Altar at St. Mary's |
Prior to Easter Sunday, I served and preached at the Maundy Thursday foot washing service, and several people asked me for copies of the homily I delivered at that time. Over the past five years of blogging, I have very infrequently published homilies because I really believe that sermons or homilies are best heard than read. One thing I did say and that bears repeating: “real perfection lies in the readiness to own one’s own imperfection as mentors of yours and mine did – and to love with the kind of humility expressed in foot washing – a love as radical as Christ’s own.”
However, rather than the homily, I’m publishing a meditation I once wrote about St. Mary’s Convent and a photo of the interior of the chapel and one of the angel in the garden beside the chapel:
CHAPEL AT THE MOTHER HOUSE OF THE ANGLICAN SISTERS OF ST. MARY, SEWANEE, TENNESSEE. Community founded in 1865. Stone Construction. Architect: Robert Seals. New Chapel consecrated 1988.
They teach us about living in stillness and fullness with the “One Who Is” in a community guided by St. Benedict’s Rule. The Sisters, dressed in their unadorned white blouses and blue jumpers, awaken to a gray world of mist, chanting the words of Benedict: “Let nothing be preferred to the Word of God.” At 7 a.m., a bell that has been transported from the original Mother House and placed in the tower of the stone chapel, calls them to Morning Prayer and the Eucharist, one of four offices they celebrate each day.

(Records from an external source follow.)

(* ===== verification/DecodeGraph.v ===== *)
(** Decode through captured CUDA graphs: the batch sizes and persistent buffers of
    [DecodeGraphRunner] ([dlengine/runtime/runner/graph_runner.py]) and the FlashInfer plans kept
    with them ([dlengine/runtime/context/graph.py]).  A captured graph is a parameter: it
    applies the model to the rows the buffers hold when it is replayed.  Sequence parallelism
    is one, as for the buffers; per-layer token parts, scheduler metadata of FlashMLA and the
    kernels' workspaces are not modelled. *)

From S2P Require Import Prelude HfConfig PipelineParallel Cache HiSparse Microbatch InputPreparer.

Open Scope Z_scope.

(** * Batch sizes *)

(** [_make_bs_list] *)
Definition make_bs_list (max_bs : nat) : list nat :=
  filter (fun x => x <= max_bs)%nat [1; 2; 4; 8]%nat ++ ((fun k => 16 * S k)%nat <$> seq 0 (max_bs / 16)).

(** [next(x for x in l if x >= bs)] *)
Definition next_bs (l : list nat) (bs : nat) : result nat := of_option StopIteration (snd <$> list_find (fun x => bs <= x)%nat l).

(** * FlashInfer plans *)

(** [paged_decode_metadata]: row bounds, pages and lengths of last pages of the first [bs] rows. *)
Definition ceil_pages (page_size len : Z) : Z := (len + page_size - 1) / page_size.

Fixpoint cumsum_pages (acc : Z) (l : list Z) : list Z := match l with [] => [] | x :: l => acc + x :: cumsum_pages (acc + x) l end.

Record PageMeta := mk_page_meta { pg_indptr : list Z; pg_indices : list Z; pg_last_page_len : list Z }.

Definition last_page (page_size len : Z) : Z := let r := len mod page_size in if decide (r = 0) then page_size else r.

Definition paged_decode_metadata (tables : list (list Z)) (lens : list Z) (bs : nat) (page_size : Z) : PageMeta :=
  let seq_lens := take bs lens in
  let pages := ceil_pages page_size <$> seq_lens in
  mk_page_meta (0 :: cumsum_pages 0 pages)
    (concat (zip_with (fun row p => take (Z.to_nat p) row) (take bs tables) pages))
    (last_page page_size <$> seq_lens).

(** [FlashInferDecodeGraphState] for one captured batch size: the wrapper's buffers, the key of
    the last plan, and the arguments of the last call of [wrapper.plan]. *)
Record PlanState := mk_plan_state {
  fs_indptr : list Z;
  fs_indices : list Z;
  fs_last_page_len : list Z;
  fs_plan_key : option (nat * option Z * list Z);
  fs_planned : option PageMeta
}.

(** [dst\[: len(src)\].copy_(src)] *)
Definition overwrite (src dst : list Z) : list Z := src ++ drop (length src) dst.

(** [bs, page_plan_key\[:bs\]], or the counts read back from the device. *)
Definition plan_key_of (bs : nat) (key : option (list Z)) (m : PageMeta) : nat * option Z * list Z :=
  match key with
  | Some k => (bs, None, take bs k)
  | None => (bs, Some (default 0 (last (pg_indptr m))), zip_with Z.sub (tail (pg_indptr m)) (pg_indptr m))
  end.

Definition plan (reuse : bool) (page_size : Z) (bs : nat) (tables : list (list Z)) (lens : list Z) (key : option (list Z)) (s : PlanState) : PlanState :=
  let m := paged_decode_metadata tables lens bs page_size in
  if reuse then
    let s := mk_plan_state (overwrite (pg_indptr m) (fs_indptr s)) (overwrite (pg_indices m) (fs_indices s)) (overwrite (pg_last_page_len m) (fs_last_page_len s))
               (fs_plan_key s) (fs_planned s) in
    let k := plan_key_of bs key m in
    if decide (fs_plan_key s = Some k) then s
    else mk_plan_state (fs_indptr s) (fs_indices s) (fs_last_page_len s) (Some k) (Some m)
  else mk_plan_state (fs_indptr s) (fs_indices s) (fs_last_page_len s) (fs_plan_key s) (Some m).

(** * Persistent buffers *)

(** What [DecodeGraphRunner.__init__] fixes. *)
Record GraphConfig := mk_graph_config {
  gc_max_num_seqs : nat;
  gc_max_bs : nat;
  gc_block_size : nat;
  gc_max_num_blocks : nat;
  gc_flashinfer : bool;
  gc_reuse_page_plan : bool;
  (** [cache_plan.has_gqa()] is irrelevant at replay; the slot dimension of the GDN states *)
  gc_dummy_gdn_slot : option Z;
  gc_is_dsv4 : bool;
  (** dummy page and blocks per row, per ratio *)
  gc_compressed : gmap Z (Z * nat)
}.

Record GraphBuffers := mk_graph_buffers {
  gb_input_ids : list Z;
  gb_positions : list Z;
  gb_slot_mapping : list Z;
  gb_context_lens : list Z;
  gb_block_tables : list (list Z);
  gb_hisparse_slots : list Z;
  gb_hisparse_slot_mapping : list Z;
  gb_gdn_state_slots : option (list Z);
  gb_dsv4_state_slots : option (list Z);
  gb_compressed_tables : gmap Z (list (list Z))
}.

(** The ratios with persistent tables: dummy page and blocks per row. *)
Definition graph_compressed (dsv4 : bool) (c : CacheContext) : gmap Z (Z * nat) :=
  if dsv4
  then map_imap (fun ratio (pool : Z * Z * Z) => let '(num_pages, _, max_blocks) := pool in
                   if decide (max_blocks <= 0) then None else Some (default num_pages (dsv4_compressed_dummy_page (csa c) !! ratio), Z.to_nat max_blocks))
         (dsv4_compressed_pool_config (csa c))
  else ∅.

(** [DecodeGraphRunner.__init__] *)
Definition graph_config (max_num_seqs max_model_len : nat) (mla dsv4 flashinfer_env reuse : bool) (c : CacheContext) : GraphConfig :=
  mk_graph_config max_num_seqs (Nat.min max_num_seqs 512) (Z.to_nat (block_size (cfg c)))
    ((max_model_len + Z.to_nat (block_size (cfg c)) - 1) / Z.to_nat (block_size (cfg c)))
    (flashinfer_env && negb mla && negb dsv4) reuse
    ((fun t => default 0 (shape t !! 1%nat) - 1) <$> gdn_conv_states (gdn c)) dsv4
    (graph_compressed dsv4 c).

Definition new_buffers (g : GraphConfig) : GraphBuffers :=
  let n := gc_max_bs g in
  mk_graph_buffers (replicate n 0) (replicate n 0) (replicate n 0) (replicate n 0) (replicate n (replicate (gc_max_num_blocks g) 0))
    (replicate n (Z.of_nat (gc_max_num_seqs g))) (replicate n (-1))
    (replicate n <$> gc_dummy_gdn_slot g) (if gc_is_dsv4 g then Some (replicate n (Z.of_nat (gc_max_num_seqs g))) else None)
    ((fun p => replicate (S n) (replicate (snd p) (fst p))) <$> gc_compressed g).

(** [dst\[:n\] = src], with broadcasting of a single element. *)
Definition broadcast {A} (n : nat) (src : list A) : result (list A) :=
  if decide (length src = n) then Ok src
  else match src with [x] => Ok (replicate n x) | _ => Err RuntimeError end.

Definition set_prefix {A} (n : nat) (src dst : list A) : result (list A) :=
  let n := Nat.min n (length dst) in
  src ← broadcast n src;
  Ok (src ++ drop n dst).

(** What the batch context gives to a replay, for one sequence-parallel rank. *)
Record GraphInput := mk_graph_input {
  gi_slot_mapping : list Z;
  gi_context_lens : list Z;
  (** rows, and the width of the table *)
  gi_block_tables : list (list Z);
  gi_width : nat;
  gi_hisparse_slots : option (list Z);
  gi_hisparse_slot_mapping : option (list Z);
  gi_gdn_state_slots : option (list Z);
  gi_dsv4_state_slots : option (list Z);
  gi_compressed_tables : option (gmap Z (list (list Z)));
  gi_plan_key : option (list Z)
}.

Angel swinging on convent grounds |
At the plain oak altar with a small cross carved in center front, we gather for The Eucharist. The scent of Easter lilies and candle wax from the Pascal candle persists in the chapel, along with the words of The Rev. Susanna Metz, who exhorts us to practice inclusiveness and justice. The Sisters offer the world their Prayers, Presence, and Hospitality. They are the inheritors of an order established by four Sisters, known as the Martyrs of Memphis or Constance and Her Companions, who died nursing victims of a yellow fever epidemic in Memphis, Tennessee in 1878.
Sister Mary Zita, a Filipino nun, sits with bowed head over the Book of Common Prayer, deep in praise for having been called to the convent on the bluff after the Sisters went on a mission to the Philippines where they established their order at Banga-an, Sagada in a mountain province.
“Life,” the Sisters say, “is best lived in community. The Church is the body of which Jesus Christ is the head, and our community, though small, is a microcosm of the Church. We live in dependence on God for all that is needed, using what is given with care and simplicity, as good stewards of God’s gifts. Let nothing be preferred to the Word of God.”